The U.S. Supreme Court declined Monday to take up a challenge to a Georgia law that prohibits guns in places of worship.
That leaves in place a decision last summer by the 11th U.S. Circuit Court of Appeals rejecting a claim by the gun rights group GeorgiaCarry.org that worshippers had the constitutional right to arm themselves for their own protection while they are in a church, synagogue or a mosque. The federal appeals court last summer also turned away a Second Amendment claim, writing that an individual right to carry a gun into a place of worship does not trump a private property owner’s right to “exclusively control who is allowed on the premises and under what circumstances.”
Consequently, a split remains among the lower courts: the Third U.S. Circuit Court of Appeals that covers Delaware, New Jersey and Pennsylvania, and the 11th U.S.Circuit Court of Appeals that includes Georgia, Florida and Alabama.

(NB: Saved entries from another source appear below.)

(** Giving the first lent capability back. *)
Lemma lend_restore gens t x taken :
  table_inv t -> lendable gens t (x :: taken) ->
  set_slots (Vec (<[Z.to_nat (slot_of x) := mkSlot (Some (snd x)) (handle_generation (fst x)) false]>
      (items (slots (lend (x :: taken) t)))) (capacity (slots (lend (x :: taken) t)))) (lend (x :: taken) t)
  = lend taken t.
Proof.
  intros Hinv [Hnd Hc]. unfold lend. simpl in *. apply NoDup_cons in Hnd as [Hnin Hnd].
  inversion Hc as [| ? ? [Hl _] _]; subst. destruct (live_cap_of_ok _ _ _ _ Hl) as [Hcap _].
  destruct (cap_of_ok _ _ _ Hcap) as (s & Hs & Hsc & Hg). pose proof (live_not_reserved _ _ _ _ Hinv Hs Hsc) as Hres.
  unfold set_slots. simpl. f_equal. f_equal. rewrite list_insert_insert_eq. apply list_insert_id.
  rewrite lookup_lend_ne by (done || apply slot_of_nonneg). unfold slot_at in Hs. unfold slot_of. rewrite Hs. f_equal.
  destruct s; simpl in *. by subst.
Qed.

End lending.

(** ** Taking, restoring and committing a batch *)

Section batch.
Context (t : HandleTable) (w : World) (hi : Z).
Hypothesis Hready : ready hi (mkTW t w).
Hypothesis Hopen : closed t = false.

(** Lending leaves the table ready and the account as it was. *)
Definition on_loan (taken : list (Handle * Capability)) : Prop :=
  lendable (generations w) t taken /\ ready hi (mkTW (lend taken t) w) /\ charged (lend taken t) = charged t.

Lemma on_loan_nil : on_loan [].
Proof using Hready.
  pose proof (lend_nil t) as Hl. unfold on_loan. rewrite Hl. split; [| done].
  by split; constructor.
Qed.

Lemma wp_take_lent h taken :
  on_loan taken ->
  wp (take_for_transfer h Rights.RIGHT_TRANSFER) (fun r s' =>
    match r with
    | Ok cap => on_loan (taken ++ [(h, cap)]) /\ s' = mkTW (lend (taken ++ [(h, cap)]) t) w
    | Err e => s' = mkTW (lend taken t) w
    end) (mkTW (lend taken t) w).
Proof.
  intros (Hl & Hr & Hch). eapply wp_mono; [apply (wp_take_for_transfer _ _ hi h Hr) |].
  intros [cap | e] s'; [| by intros [-> _]]. intros (Hlive & Hright & Hacc & _ & Hch' & ->).
  destruct (live_cap_of_lend _ _ _ _ _ Hlive) as [Hlive0 Hnin]. pose proof (lend_snoc taken (h, cap) t Hnin) as Heq.
  simpl in Heq. unfold slot_of in Heq at 1. simpl in Heq. rewrite Heq. split; [| done].
  pose proof (ready_accounted _ _ _ _ _ Hr Hacc) as Hr'. rewrite Hch' in Hr'. cbn [tbl] in Hr'.
  rewrite Z.sub_diag, Z.sub_0_r in Hr'. unfold on_loan. rewrite Heq. split; [| split; [exact Hr' | simpl in *; congruence]].
  destruct Hl as [Hnd Hc]. split.
  - rewrite fmap_app. apply NoDup_snoc. done.
  - apply Forall_app. split; [done |]. by apply Forall_singleton.
Qed.
(* ===== verification/SyscallRecv.v ===== *)
(** The transactional receive: look, reserve, take by identity, while other
    receivers of the same endpoint do what they like in between. *)

From S2P Require Import Prelude Object Domain DomainFacts Handle HandleFacts HandleOps HandleReserve Channel ChannelFacts Syscall SyscallFacts.

(** From [s] to [s'] the table booked [l] more slots, charged for each, and is
    otherwise as it was, up to [n] slots of growth; the Domains moved by [rel]. *)
Record rebooked (rel : gmap Koid Domain -> gmap Koid Domain -> Prop) (hi : Z) (n : nat) (s s' : Sys) (l : list Z) : Prop := {
  rb_ready : ready (hi - Z.of_nat (length l)) (mkTW (s_tbl s') (s_world s'));
  rb_charged : charged (s_tbl s') = charged (s_tbl s) + Z.of_nat (length l);
  rb_booked : items (booked (s_tbl s')) = items (booked (s_tbl s)) ++ l;
  rb_caps : same_caps (s_tbl s) (s_tbl s');
  rb_closed : closed (s_tbl s') = closed (s_tbl s);
  rb_domain : table_domain (s_tbl s') = table_domain (s_tbl s);
  rb_slots : (vec_len (slots (s_tbl s')) <= vec_len (slots (s_tbl s)) + n)%nat;
  rb_domains : rel (domains (s_world s)) (domains (s_world s'));
}.
Arguments rb_ready {_ _ _ _ _ _}. Arguments rb_charged {_ _ _ _ _ _}. Arguments rb_booked {_ _ _ _ _ _}. Arguments rb_caps {_ _ _ _ _ _}.
Arguments rb_closed {_ _ _ _ _ _}. Arguments rb_domain {_ _ _ _ _ _}. Arguments rb_slots {_ _ _ _ _ _}. Arguments rb_domains {_ _ _ _ _ _}.

Lemma ready_same hi s s' :
  ready hi (mkTW (s_tbl s) (s_world s)) -> s_tbl s' = s_tbl s -> domains (s_world s') = domains (s_world s) ->
  ready hi (mkTW (s_tbl s') (s_world s')).
Proof. intros [Hi Ha] Ht Hd. rewrite Ht. split; [done |]. unfold affords in *. simpl in *. by rewrite Hd. Qed.

Section rebooked.
Context (rel : gmap Koid Domain -> gmap Koid Domain -> Prop) `{!PreOrder rel}.
Hypothesis Hrel : forall ds ds', ipc_same ds ds' -> rel ds ds'.

Lemma rebooked_at hi n s s' :
  ready hi (mkTW (s_tbl s') (s_world s')) -> s_tbl s' = s_tbl s -> rel (domains (s_world s)) (domains (s_world s')) -> rebooked rel hi n s s' [].
Proof using. intros Hr Ht Hd. split; rewrite ?Ht, ?app_nil_r; try done; simpl; try lia. rewrite Z.sub_0_r. by rewrite <- Ht. Qed.

Lemma rebooked_later hi n s s1 s' l :
  rebooked rel hi n s s1 l -> s_tbl s' = s_tbl s1 -> rel (domains (s_world s1)) (domains (s_world s')) ->
  (ready (hi - Z.of_nat (length l)) (mkTW (s_tbl s1) (s_world s1)) -> ready (hi - Z.of_nat (length l)) (mkTW (s_tbl s') (s_world s'))) ->
  rebooked rel hi n s s' l.
Proof using PreOrder0.
  intros [Hr ? ? ? ? ? ? Hi] Ht Hd Hk. specialize (Hk Hr). split; rewrite ?Ht in *; try done. by etrans.
Qed.

Lemma rebooked_here hi n s s' :
  ready hi (mkTW (s_tbl s) (s_world s)) -> s_tbl s' = s_tbl s -> domains (s_world s') = domains (s_world s) -> rebooked rel hi n s s' [].
Proof using PreOrder0. intros Hr Ht Hd. apply rebooked_at; [by apply (ready_same _ s) | done |]. by rewrite Hd. Qed.

Lemma rebooked_same hi n s s1 s' l :
  rebooked rel hi n s s1 l -> s_tbl s' = s_tbl s1 -> domains (s_world s') = domains (s_world s1) -> rebooked rel hi n s s' l.
Proof using PreOrder0. intros Hb Ht Hd. apply (rebooked_later _ _ _ s1); [done | done | by rewrite Hd |]. intros Hr. by apply (ready_same _ s1). Qed.

Lemma rebooked_trans hi n1 n2 n s1 s2 s3 l :
  rebooked rel hi n1 s1 s2 [] -> rebooked rel hi n2 s2 s3 l -> (n1 + n2 <= n)%nat -> rebooked rel hi n s1 s3 l.
Proof using PreOrder0.
  intros [? ? ? ? ? ? ? ?] [? ? ? ? ? ? ? ?] Hn. rewrite app_nil_r in *. simpl in *.
  split; try done; try congruence; try lia; [by transitivity (s_tbl s2) | by transitivity (domains (s_world s2))].
Qed.

(** One reservation and, when the take is refused, its release. *)
Lemma rebooked_accounted hi n s s' l :
  ready hi (mkTW (s_tbl s) (s_world s)) ->
  accounted n (next_slots (s_tbl s) n) (mkTW (s_tbl s) (s_world s)) (mkTW (s_tbl s') (s_world s')) ->
  same_caps (s_tbl s) (s_tbl s') -> charged (s_tbl s') = charged (s_tbl s) + Z.of_nat (length l) ->
  items (booked (s_tbl s')) = items (booked (s_tbl s)) ++ l -> rebooked rel hi n s s' l.
Proof using Hrel.
  intros Hr1 Hacc Hsame Hch Hb. pose proof (ready_accounted _ _ _ _ _ Hr1 Hacc) as Hr.
  destruct Hacc as (dl & Hk & Hbill). apply ipc_same_billed, Hrel in Hbill. destruct Hk. simpl in *.
  rewrite Hch in Hr. split; try done; [| lia]. by replace (hi - _) with
    (hi - (charged (s_tbl s) + Z.of_nat (length l) - charged (s_tbl s))) by lia.
Qed.

Lemma rebooked_released hi n s s1 s' l :
  rebooked rel hi n s s1 l -> accounted 0 [] (mkTW (s_tbl s1) (s_world s1)) (mkTW (s_tbl s') (s_world s')) ->
  charged (s_tbl s') = charged (s_tbl s1) - Z.of_nat (length l) ->
  items (booked (s_tbl s')) = list.take (vec_len (booked (s_tbl s1)) - length l) (items (booked (s_tbl s1))) ->
  rebooked rel hi n s s' [].
Proof using Hrel PreOrder0.
  intros [Hr1 Hch Hb Hc Hcl Hdm Hsl Hipc] Hacc Hch' Hb'.
  pose proof (ready_accounted _ _ _ _ _ Hr1 Hacc) as Hr. destruct Hacc as (dl & Hk & Hbill).
  apply ipc_same_billed, Hrel in Hbill. simpl in *.
  split; rewrite ?app_nil_r; try (destruct Hk; congruence || simpl in *; lia).
  - rewrite Hch' in Hr. by replace (hi - Z.of_nat (length [])) with
      (hi - Z.of_nat (length l) - (charged (s_tbl s1) - Z.of_nat (length l) - charged (s_tbl s1))) by (simpl; lia).
  - rewrite Hb'. unfold vec_len. rewrite Hb, length_app. rewrite Nat.add_sub. by rewrite take_app_length.
  - intros i Hi0. rewrite <- Hc by done. by rewrite (kept_slots _ _ _ _ _ Hk) by (done || set_solver).
  - by etrans.
Qed.

End rebooked.

(** ** The loop, against an interface of the endpoint

    [J] is what is known of the endpoints whoever else runs; [P] is what the look
    learns of a message, and [T] what the take leaves behind. Whoever else runs moves the
    Domains by [rel], and leaves the account of the table with the room it has, up to [hi]. *)

Record Endpoint (rel : gmap Koid Domain -> gmap Koid Domain -> Prop) (hi : Z) (E : Env) (k : Koid) (J : gmap Koid Channel -> Prop)
    (P : Z -> nat -> nat -> Prop) (T : Message -> gmap Koid Channel -> Prop) : Prop := {
  ep_others : forall t s, s_tbl (others E t s) = s_tbl s /\ rel (domains (s_world s)) (domains (s_world (others E t s))) /\
    (forall h, 0 <= h <= hi -> ready h (mkTW (s_tbl s) (s_world s)) -> ready h (mkTW (s_tbl s) (s_world (others E t s)))) /\
    (J (s_chans s) -> J (s_chans (others E t s)));
  ep_peek : forall cs w, J cs ->
    wp (peek_identified k) (fun r x => x = mkCW cs w /\
      match r with Ok (id, bytes, caps) => P id bytes caps | Err _ => True end) (mkCW cs w);
  ep_take : forall cs w id bytes caps cap n, J cs -> P id bytes caps ->
    wp (recv_identified k id cap n) (fun r x => cworld x = w /\
      match r with
      | Ok m => T m (chans x) /\ length (msg_caps m) = caps /\ Z.of_nat (length (msg_bytes m)) <= cap /\
          (length (msg_caps m) <= n)%nat
      | Err _ => chans x = cs
      end) (mkCW cs w);
}.

Section receive.
Context (rel : gmap Koid Domain -> gmap Koid Domain -> Prop) `{!PreOrder rel} (hi : Z).
Context (E : Env) (k : Koid) (J : gmap Koid Channel -> Prop) (P : Z -> nat -> nat -> Prop).
Context (T : Message -> gmap Koid Channel -> Prop).
Hypothesis Hrel : forall ds ds', ipc_same ds ds' -> rel ds ds'.
Hypothesis Hep : Endpoint rel hi E k J P T.

(** From [s] to [s'] only others ran. *)
Definition yielded (s s' : Sys) : Prop :=
  J (s_chans s') /\ s_tbl s' = s_tbl s /\ rel (domains (s_world s)) (domains (s_world s')) /\
  forall h, 0 <= h <= hi -> ready h (mkTW (s_tbl s) (s_world s)) -> ready h (mkTW (s_tbl s') (s_world s')).

(** What a step under a lock starts from. *)
Lemma wp_yield s (Q : unit -> Sys -> Prop) : J (s_chans s) -> (forall s', yielded s s' -> Q tt s') -> wp (yield E) Q s.
Proof using Hep.
  intros HJ HQ. unfold yield, tick. wp_steps.
  destruct (ep_others _ _ _ _ _ _ _ Hep (clock s) (set_clock (S (clock s)) s)) as (Ht & Hd & Hr & Hj). apply HQ.
  split; [by apply Hj |]. split; [done |]. split; [done |]. intros h Hh Hr0. rewrite Ht. by apply Hr.
Qed.

Lemma rebooked_yielded n s s1 s' l :
  rebooked rel hi n s s1 l -> yielded s1 s' -> Z.of_nat (length l) <= hi -> rebooked rel hi n s s' l.
Proof using PreOrder0. intros Hb (_ & Ht & Hd & Hr) Hl. apply (rebooked_later rel _ _ _ s1); try done. apply Hr. lia. Qed.

Definition received (n : nat) (cap : Z) (imax : nat) (s : Sys) (r : result Message Z) (s' : Sys) : Prop :=
  exists l, rebooked rel hi n s s' l /\
  match r with
  | Ok m => T m (s_chans s') /\ Z.of_nat (length (msg_bytes m)) <= cap /\
      (length (msg_caps m) <= MAX_MESSAGE_CAPS)%nat /\ length l = Nat.min (length (msg_caps m)) imax
  | Err e => e < 0 /\ l = [] /\ J (s_chans s')
  end.

(** The take, with [n] slots booked for the message that was seen. *)
Lemma wp_take_booked cap imax n id bytes caps s s2 l (K : result Message RecvRefusal -> M Sys (result Message Z)) Q :
  J (s_chans s2) -> P id bytes caps -> rebooked rel hi n s s2 l -> length l = Nat.min caps imax -> Z.of_nat imax <= hi ->
  (forall m s3, received n cap imax s (Ok m) s3 -> wp (K (Ok m)) Q s3) ->
  (forall e s3, J (s_chans s3) -> rebooked rel hi n s s3 l -> wp (K (Err e)) Q s3) ->
  wp (r ← channel_op E (recv_identified k id cap MAX_MESSAGE_CAPS); K r) Q s2.
Proof using Hep PreOrder0.
  intros HJ HP Hb Hl Hhi HOk HErr. wp_step. unfold channel_op. wp_step. apply wp_yield; [done |]. intros s3 Hy.
  pose proof (rebooked_yielded _ _ _ _ _ Hb Hy ltac:(lia)) as Hb3. destruct Hy as (HJ3 & _). unfold on_channels. wp_step.
  eapply wp_mono; [by apply (ep_take _ _ _ _ _ _ _ Hep _ _ id bytes caps) |]. intros [m | e] x [Hw Hm].
  - apply HOk. destruct Hm as (HT & Hc & Hcap & Hn). exists l. split; [| do 3 (split; [done |]); by rewrite Hc].
    eapply rebooked_same; [done | exact Hb3 | done | simpl; by rewrite Hw].
  - apply HErr; [simpl; by rewrite Hm |]. eapply rebooked_same; [done | exact Hb3 | done | simpl; by rewrite Hw].
Qed.

(** The release of what was booked for a message that got away. *)
Lemma wp_release_booked n m s s4 l (K : M Sys (result Message Z)) Q :
  J (s_chans s4) -> rebooked rel hi n s s4 l -> Z.of_nat (length l) <= hi -> m = length l ->
  (forall s6, J (s_chans s6) -> rebooked rel hi n s s6 [] -> wp K Q s6) ->
  wp (locked E (release_reservation m) ;; K) Q s4.
Proof using Hep PreOrder0 Hrel.
  intros HJ Hb Hl -> HK. wp_step. unfold locked at 1. wp_step. apply wp_yield; [done |]. intros s5 Hy.
  pose proof (rebooked_yielded _ _ _ _ _ Hb Hy Hl) as Hb5. destruct Hy as (HJ5 & _). unfold on_table. wp_step.
  eapply wp_mono; [eapply (wp_release_reservation _ _ _ (rb_ready Hb5) (length l)) |].
  { unfold vec_len. rewrite (rb_booked Hb5), length_app. lia. }
  intros [] [t6 w6] (Hacc6 & Hch6 & Hb6). apply HK; [done |]. by eapply (rebooked_released rel Hrel).
Qed.

Lemma rebooked_more n n' s s' l : rebooked rel hi n s s' l -> (n <= n')%nat -> rebooked rel hi n' s s' l.
Proof using. intros [] Hle. split; try done. lia. Qed.

Lemma wp_receive_attempts a cap imax s :
  J (s_chans s) -> ready hi (mkTW (s_tbl s) (s_world s)) ->
  Z.of_nat (vec_len (slots (s_tbl s))) + Z.of_nat (a * imax) <= TWO32 -> Z.of_nat imax <= hi ->
  wp (receive_attempts E a k cap imax) (received (a * imax) cap imax s) s.
Proof using Hep PreOrder0 Hrel.
  revert s. induction a as [| a IH]; intros s HJ Hr Hlen Hhi; cbn [receive_attempts].
  { wp_step. exists []. split; [by apply rebooked_here | done]. }
  wp_step. unfold channel_op at 1. wp_step. apply wp_yield; [done |]. intros s1 Hy1. unfold on_channels. wp_step.
  pose proof (rebooked_yielded (S a * imax) s s s1 [] (rebooked_here rel _ _ _ _ Hr eq_refl eq_refl) Hy1 ltac:(simpl; lia)) as Hb1.
  destruct Hy1 as (HJ1 & Ht1 & Hd1 & Hr1). specialize (Hr1 hi ltac:(lia) Hr).
  eapply wp_mono; [by apply (ep_peek _ _ _ _ _ _ _ Hep) |]. intros r x [-> Hshape].
  set (s1' := set_cw _ s1). assert (s1' = s1) as -> by (by destruct s1).
  assert (forall e, e < 0 -> received (S a * imax) cap imax s (Err e) s1) as Hfail by (intros e He; by exists []).
  destruct r as [[[id bytes] caps] | e]; [| wp_step; apply Hfail; by destruct e].
  destruct (_ <? _); [wp_step; by apply Hfail |].
  set (n := Nat.min caps imax). assert (n <= imax)%nat as Hn by (unfold n; lia).
  wp_step. unfold locked at 1. wp_step. apply wp_yield; [done |]. intros s2 (HJ2 & Ht2 & Hd2 & Hr2). specialize (Hr2 hi ltac:(lia) Hr1).
  unfold on_table. wp_step. eapply wp_mono; [apply (wp_reserve _ _ hi Hr2); rewrite ?Ht2, ?Ht1; lia |]. intros ok [t' w'] (Hacc & Hsame & H).
  set (s3 := set_tw _ s2). assert (forall l, charged t' = charged (s_tbl s2) + Z.of_nat (length l) ->
    items (booked t') = items (booked (s_tbl s2)) ++ l -> rebooked rel hi imax s s3 l) as Hb.
  { intros l Hch Hbk. eapply (rebooked_trans rel _ 0 imax); [apply (rebooked_at rel hi 0 s s2 Hr2); [congruence | by etrans] | | apply Nat.le_refl].
    apply (rebooked_more n); [| done]. by apply (rebooked_accounted rel Hrel). }
  cbn [tbl] in H. destruct ok; cbn [negb].
  2: { wp_step. exists []. split; [| done]. destruct H as [Hch Hbk]. apply (rebooked_more imax); [| lia].
       apply Hb; [simpl; lia | by rewrite app_nil_r]. }
  destruct H as (Hch & l & Hl & Hbk). specialize (Hb l ltac:(by rewrite Hl) Hbk).
  apply (wp_take_booked cap imax imax id bytes caps s s3 l); try done.
  - intros m s4 (l' & Hb' & H'). wp_step. exists l'. split; [| done]. apply (rebooked_more imax); [done | lia].
  - intros ref s4 HJ4 Hb4. apply (wp_release_booked imax n s s4 l); try done; [lia |]. intros s6 HJ6 Hb6.
    assert (forall e, e < 0 -> received (S a * imax) cap imax s (Err e) s6) as Hfail6.
    { intros e He. exists []. split; [| done]. apply (rebooked_more imax); [done | lia]. }
    destruct ref as [| | | e]; [wp_step; by apply Hfail6.. | | wp_step; apply Hfail6; by destruct e].
    pose proof Hb6 as [Hr6 ? ? ? ? ? Hsl6 ?]. simpl in Hr6. rewrite Z.sub_0_r in Hr6.
    eapply wp_mono; [apply (IH s6); try done; lia |]. intros r s7 (l7 & Hb7 & H7).
    exists l7. split; [| done]. eapply rebooked_trans; [done | exact Hb6 | exact Hb7 | lia].
Qed.

End receive.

The initial suit was filed after the 2010 Legislature replaced the prohibition against guns at “public gatherings” with a list of specific kinds of places where people cannot carry their firearms. One of those was places of worship.
GeorgiaCarry.org and a Thomaston minister said the prohibition interferes with the free exercise of religion promised in the First Amendment to the U.S. Constitution and that worshippers had the constitutional right to arm themselves for their own protection.
The federal appeals court disagreed, writing that an individual right to carry a gun into a place of worship does not trump a private property owner’s right to “exclusively control who is allowed on the premises and under what circumstances.”